Essa criança é o múm (assim mesmo, em letras minúsculas), um grupo islandês de post rock que iniciou sua carreira em 2001 com um disco chamado Yesterday Was Dramatic, Today Is Ok. Aclamado em grande parte das publicações especializadas, como Pitchfork e All Music, sem pretensões e cheio de detalhes, o álbum fixou a banda no terreno instrumental da terra do gelo. Ao lado de parceiros como o Sigur Rós e a cantora Björk, a delicada banda vem destacando seu país e descrevendo as sensações daquele lugar aparentemente frio.No primeiro disco, os efeitos sonoros dominavam a harmonia junto das cordas e dos instrumentos não-convencionais do grupo (trompete, clarinete, guitarras, bateria, gaita, escaleta, órgão, violino, viola, acordeão etc).

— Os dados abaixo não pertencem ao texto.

(** C2 (amended).  In a run in which the handler receives a [TTS_END] event
    whose output is non-empty and carries the URL [u]: the play call with [u]
    is made on the entity, and the terminal callback of the [finally] clause
    comes after it; the run reaches its "Pipeline finished" point only after
    [_tts_done] has been set; and when the call of the staged pipeline
    returns, the run either has the signal and returns or stays blocked in
    the wait without having called [handle_finished]. *)
Theorem play_issued_and_finish_waits_for_signal :
  forall pm p e out u s' o,
    In e (received pm p) ->
    type e = TTS_END ->
    subscript (data e) "tts_output" = Ok out ->
    truthy out = true ->
    subscript out "url" = Ok u ->
    run_pipeline pm p init = (s', o) ->
    (exists t1 t2,
        trace s' = t1 ++ EntityPlayMedia "url" u :: t2
        /\ (o <> Blocked -> In HandleFinished t2))
    /\ (forall t1 t2,
          trace s' = t1 ++ Log "debug" "Pipeline finished" :: t2 ->
          In TtsDoneSet t1)
    /\ (pipeline_returns pm p = true ->
        (o = Returned /\ _tts_done s' = true)
        \/ (o = Blocked /\ _tts_done s' = false
            /\ finished_count (trace s') = 0)).
Proof.
  intros pm p e out u s' o Hin Ht Hout Htruthy Hurl Hrun.
  destruct (run_shape pm p s' o Hrun)
    as (tail & Htr & Hdone & Hblocked & Hended & Hlog & Hret).
  destruct (received_segment pm p e Hin) as (before & behind & Hseg).
  destruct (callback_tts_end_output pm e out u Ht Hout Htruthy Hurl) as [Hacts _].
  split; [|split].
  - exists (Log "debug" "Starting pipeline" :: before).
    eexists. split.
    + rewrite Htr, Hseg, Hacts. simpl. rewrite <- !app_assoc. simpl. reflexivity.
    + intros Hend. destruct (Hended Hend) as (t & -> & _).
      apply in_or_app; right. apply in_or_app; right. now left.
  - intros t1 t2 E. rewrite Htr in E.
    change (Log "debug" "Starting pipeline" :: pipeline_actions pm p ++ tail)
      with ((Log "debug" "Starting pipeline" :: pipeline_actions pm p) ++ tail) in E.
    apply split_before_log in E as (pre & -> & Etail).
    + apply Hlog in Etail as [-> Hset].
      rewrite app_nil_r. right. now apply existsb_is_set_In.
    + intros [H | H]; [discriminate H | exact (pipeline_no_log pm p _ _ H)].
  - intros Hr. specialize (Hret Hr). rewrite Hdone.
    destruct (existsb is_set (pipeline_actions pm p)) eqn:Hset.
    + left. now split.
    + right. split; [exact Hret|]. split; [reflexivity|].
      destruct (Hblocked Hret) as [-> _]. rewrite Htr, app_nil_r.
      change (finished_count (Log "debug" "Starting pipeline" :: pipeline_actions pm p))
        with (finished_count (pipeline_actions pm p)).
      now apply pipeline_finished_sets.
Qed.

(** C2, an instance: synthesis ends with the URL of the audio and the staged
    pipeline returns; the entity's [play_media] returns. *)
Lemma play_issued_and_finish_waits_for_signal_witness :
  let out := VDict [("url", VStr "/api/tts_proxy/reply.mp3")] in
  let p := stages_finished (VDict [("wake_word_id", VStr "hey_pi")])
             (VStr "turn on the light") (VStr "conv-1") (VStr "Done") out in
  exists t1 t2,
    trace (fst (run_pipeline None p init))
    = t1 ++ EntityPlayMedia "url" (VStr "/api/tts_proxy/reply.mp3") :: t2
    /\ (Blocked <> Blocked -> In HandleFinished t2).
Proof.
  intros out p.
  apply (play_issued_and_finish_waits_for_signal None p (tts_end out) out
           (VStr "/api/tts_proxy/reply.mp3")
           (fst (run_pipeline None p init)) Blocked).
  - vm_compute. do 4 right. left. reflexivity.
  - reflexivity.
  - reflexivity.
  - reflexivity.
  - reflexivity.
  - reflexivity.
Defined.

(** C2 as stated fails when an exception leaves the call of the staged
    pipeline after the synthesis: the [finally] clause ends the run, the wait
    is skipped and the signal has never been set. *)
Lemma run_ends_without_signal_on_exception :
  let out := VDict [("url", VStr "/api/tts_proxy/reply.mp3")] in
  let p := Emit (tts_end out) (Throw (OtherError "RuntimeError")) in
  let r := run_pipeline None p init in
  In (tts_end out) (received None p)
  /\ snd r = Raised (OtherError "RuntimeError")
  /\ trace (fst r)
     = [Log "debug" "Starting pipeline";
        EntityPlayMedia "url" (VStr "/api/tts_proxy/reply.mp3");
        HandleEvent TTS_END VNone;
        HandleFinished]
  /\ _tts_done (fst r) = false.
Proof. cbv zeta. split; [now left|]. repeat split. Qed.

(** C3 (amended).  In a run in which the handler receives a [TTS_END] event
    whose output is empty: handling that event makes no play call, sets
    [_tts_done] and calls [handle_event] once, with the kind [TTS_END] and an
    empty payload; and the run is not left blocked in the wait: the signal is
    set and the trace ends with the terminal callback. *)
Theorem empty_synthesis_sends_empty_payload_and_terminates :
  forall pm p e out s' o,
    In e (received pm p) ->
    type e = TTS_END ->
    subscript (data e) "tts_output" = Ok out ->
    truthy out = false ->
    run_pipeline pm p init = (s', o) ->
    callback_actions pm e = [TtsDoneSet; HandleEvent TTS_END (VDict [])]
    /\ callback_result pm e = Ok tt
    /\ _tts_done s' = true
    /\ o <> Blocked
    /\ last (trace s') = Some HandleFinished.
Proof.
  intros pm p e out s' o Hin Ht Hout Hfalsy Hrun.
  destruct (callback_tts_end_empty pm e out Ht Hout Hfalsy) as [Hacts Hres].
  destruct (run_shape pm p s' o Hrun)
    as (tail & Htr & Hdone & Hblocked & Hended & _ & _).
  destruct (received_segment pm p e Hin) as (before & behind & Hseg).
  assert (Hset : existsb is_set (pipeline_actions pm p) = true).
  { apply existsb_is_set_In. rewrite Hseg, Hacts.
    apply in_or_app; right. now left. }
  assert (Hend : o <> Blocked).
  { intros Hb. destruct (Hblocked Hb) as [_ H]. congruence. }
  repeat (split; [assumption || congruence|]).
  destruct (Hended Hend) as (t & -> & _).
  rewrite Htr, app_comm_cons, !app_assoc. apply last_snoc.
Qed.

(** C3, an instance: the only stage event is a [TTS_END] whose output is
    [None]. *)
Lemma empty_synthesis_sends_empty_payload_and_terminates_witness :
  let p := Emit (tts_end VNone) Return in
  trace (fst (run_pipeline None p init))
  = [Log "debug" "Starting pipeline"; TtsDoneSet; HandleEvent TTS_END (VDict []);
     Log "debug" "Pipeline finished"; HandleFinished]
  /\ last (trace (fst (run_pipeline None p init))) = Some HandleFinished.
Proof.
  intros p. split; [reflexivity|].
  apply (empty_synthesis_sends_empty_payload_and_terminates None p (tts_end VNone)
           VNone (fst (run_pipeline None p init)) Returned).
  - left; reflexivity.
  - reflexivity.
  - reflexivity.
  - reflexivity.
  - reflexivity.
Defined.

(** C3 as stated fails: for a [TTS_END] event with empty output the caller's
    [handle_event] is called, with an empty payload. *)
Lemma empty_synthesis_event_is_sent :
  events_sent (callback_actions None (tts_end VNone)) = [(TTS_END, VDict [])]
  /\ events_sent (callback_actions None (tts_end VNone)) <> [].
Proof. split; [reflexivity | discriminate]. Qed.

(** *** The events of a run through all stages *)

Lemma callback_wake_word_detected pm w :
  truthy w = true ->
  callback_actions pm (wake_word_end w) = [HandleEvent WAKE_WORD_END VNone]
  /\ completes pm (wake_word_end w) = true.
Proof.
  intros Hw. unfold wake_word_end. expose.
  change (dict_get "wake_word_output" [("wake_word_output", w)]) with (Some w).
  cbv beta iota. rewrite Hw. split; reflexivity.
Qed.

(** C4 (amended).  In a run whose stage events are [WAKE_WORD_END] with a
    wake word, [STT_END], [INTENT_END], [TTS_START] and [TTS_END] with an
    output carrying a URL, the trace is the start-up log line, the actions of
    the handler, and a tail written by [run_pipeline]; the handler calls
    [handle_event] for every stage event, in order and under the stage's own
    kind, the call for the wake word and (when the play call returns) the one
    for [TTS_END] without payload; the calls with a payload are exactly those
    for [STT_END], [INTENT_END] and [TTS_START], in this order. *)
Theorem stage_events_forwarded_in_order :
  forall pm w text cid input out u s' o,
    truthy w = true ->
    truthy out = true ->
    subscript out "url" = Ok u ->
    let p := stages_finished w text cid input out in
    run_pipeline pm p init = (s', o) ->
    (exists tail,
        trace s' = Log "debug" "Starting pipeline" :: pipeline_actions pm p ++ tail)
    /\ events_sent (pipeline_actions pm p)
       = [(WAKE_WORD_END, VNone);
          (STT_END, VDict [("text", text)]);
          (INTENT_END, VDict [("conversation_id", py_or cid (VStr ""))]);
          (TTS_START, VDict [("text", input)])]
         ++ match pm with None => [(TTS_END, VNone)] | Some _ => [] end
    /\ events_with_payload (pipeline_actions pm p)
       = [(STT_END, VDict [("text", text)]);
          (INTENT_END, VDict [("conversation_id", py_or cid (VStr ""))]);
          (TTS_START, VDict [("text", input)])].
Proof.
  intros pm w text cid input out u s' o Hw Hout Hurl p Hrun.
  destruct (run_shape pm p s' o Hrun) as (tail & Htr & _).
  split; [now exists tail|].
  destruct (callback_wake_word_detected pm w Hw) as [Hwa Hwc].
  destruct (callback_tts_end_output pm (tts_end out) out u
              eq_refl eq_refl Hout Hurl) as [Hta Htr'].
  assert (Hacts : pipeline_actions pm p
                  = [HandleEvent WAKE_WORD_END VNone;
                     HandleEvent STT_END (VDict [("text", text)]);
                     HandleEvent INTENT_END
                       (VDict [("conversation_id", py_or cid (VStr ""))]);
                     HandleEvent TTS_START (VDict [("text", input)]);
                     EntityPlayMedia "url" u]
                    ++ match pm with
                       | None => [HandleEvent TTS_END VNone]
                       | Some _ => []
                       end).
  { unfold p, stages_finished.
    rewrite pipeline_actions_emit, Hwa, Hwc.
    rewrite pipeline_actions_emit.
    change (callback_actions pm (stt_end text))
      with [HandleEvent STT_END (VDict [("text", text)])].
    change (completes pm (stt_end text)) with true. cbv iota.
    rewrite pipeline_actions_emit.
    change (callback_actions pm (intent_end cid))
      with [HandleEvent INTENT_END
              (VDict [("conversation_id", py_or cid (VStr ""))])].
    change (completes pm (intent_end cid)) with true. cbv iota.
    rewrite pipeline_actions_emit.
    change (callback_actions pm (tts_start input))
      with [HandleEvent TTS_START (VDict [("text", input)])].
    change (completes pm (tts_start input)) with true. cbv iota.
    rewrite pipeline_actions_emit, Hta.
    unfold completes. rewrite Htr'.
    destruct pm; reflexivity. }
  rewrite Hacts. destruct pm; split; reflexivity.
Qed.

(** C4, an instance. *)
Lemma stage_events_forwarded_in_order_witness :
  let out := VDict [("url", VStr "/api/tts_proxy/reply.mp3")] in
  let p := stages_finished (VDict [("wake_word_id", VStr "hey_pi")])
             (VStr "turn on the light") (VStr "conv-1") (VStr "Done") out in
  events_with_payload (pipeline_actions None p)
  = [(STT_END, VDict [("text", VStr "turn on the light")]);
     (INTENT_END, VDict [("conversation_id", VStr "conv-1")]);
     (TTS_START, VDict [("text", VStr "Done")])].
Proof.
  intros out p.
  apply (stage_events_forwarded_in_order None
           (VDict [("wake_word_id", VStr "hey_pi")])
           (VStr "turn on the light") (VStr "conv-1") (VStr "Done") out
           (VStr "/api/tts_proxy/reply.mp3")
           (fst (run_pipeline None p init)) Blocked).
  - reflexivity.
  - reflexivity.
  - reflexivity.
  - reflexivity.
Defined.

(** C4 as stated fails.  With the [STT_START] event in the run, the only
    call of [handle_event] is the one for the wake word, and the run ends
    with the [AttributeError] of the handler; without it, [handle_event] is
    called for all five stage events, the wake word and [TTS_END] included,
    and the run stays blocked in the wait, so no terminal callback follows. *)
Lemma successful_run_events_differ :
  let out := VDict [("url", VStr "/api/tts_proxy/reply.mp3")] in
  let w := VDict [("wake_word_id", VStr "hey_pi")] in
  let with_start := run_pipeline None
        (stages_with_stt_start w (VStr "turn on the light") (VStr "conv-1")
           (VStr "Done") out) init in
  let without_start := run_pipeline None
        (stages_finished w (VStr "turn on the light") (VStr "conv-1")
           (VStr "Done") out) init in
  map fst (events_sent (trace (fst with_start))) = [WAKE_WORD_END]
  /\ snd with_start = Raised (AttributeError "is_running")
  /\ map fst (events_sent (trace (fst without_start)))
     = [WAKE_WORD_END; STT_END; INTENT_END; TTS_START; TTS_END]
  /\ snd without_start = Blocked
  /\ finished_count (trace (fst without_start)) = 0
  /\ map fst (events_sent (trace (fst with_start)))
     <> [STT_END; INTENT_END; TTS_START]
  /\ map fst (events_sent (trace (fst without_start)))
     <> [STT_END; INTENT_END; TTS_START].
Proof. cbv zeta. repeat split; try reflexivity; vm_compute; discriminate. Qed.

As batidas parecem estar se desmontando e se remodelando na imaginação daqueles que permitem navegar nas belas faixas do debut.

Em 2002 a idéia de “banda” começou a ficar mais clara, quando uma moça de sotaque islandês começa a proferir as primeiras palavras do múm, sempre em inglês. A garota que dá o ar de sua fina graça em nossos ouvidos se chama Kristín Anna Valtýsdóttir, e sua entrada na banda (junto de sua irmã gêmea  Gyða Valtýsdóttir) adicionou aos fundadores do grupo, Gunnar Örn Tynes e Örvar Þóreyjarson SmárasonNa, o que faltava para que o Múm conquistasse de vez o cenário musical da época. Valtýsdóttir, que hoje é casada com o músico Avey Tare do Animal Collective (com quem lançou em 2007 um disco chamado Pullhair Rubeye) esteve com o múm somente em seus três primeiros discos, tempo mais do que suficiente para trazer marcas essenciais ao projeto.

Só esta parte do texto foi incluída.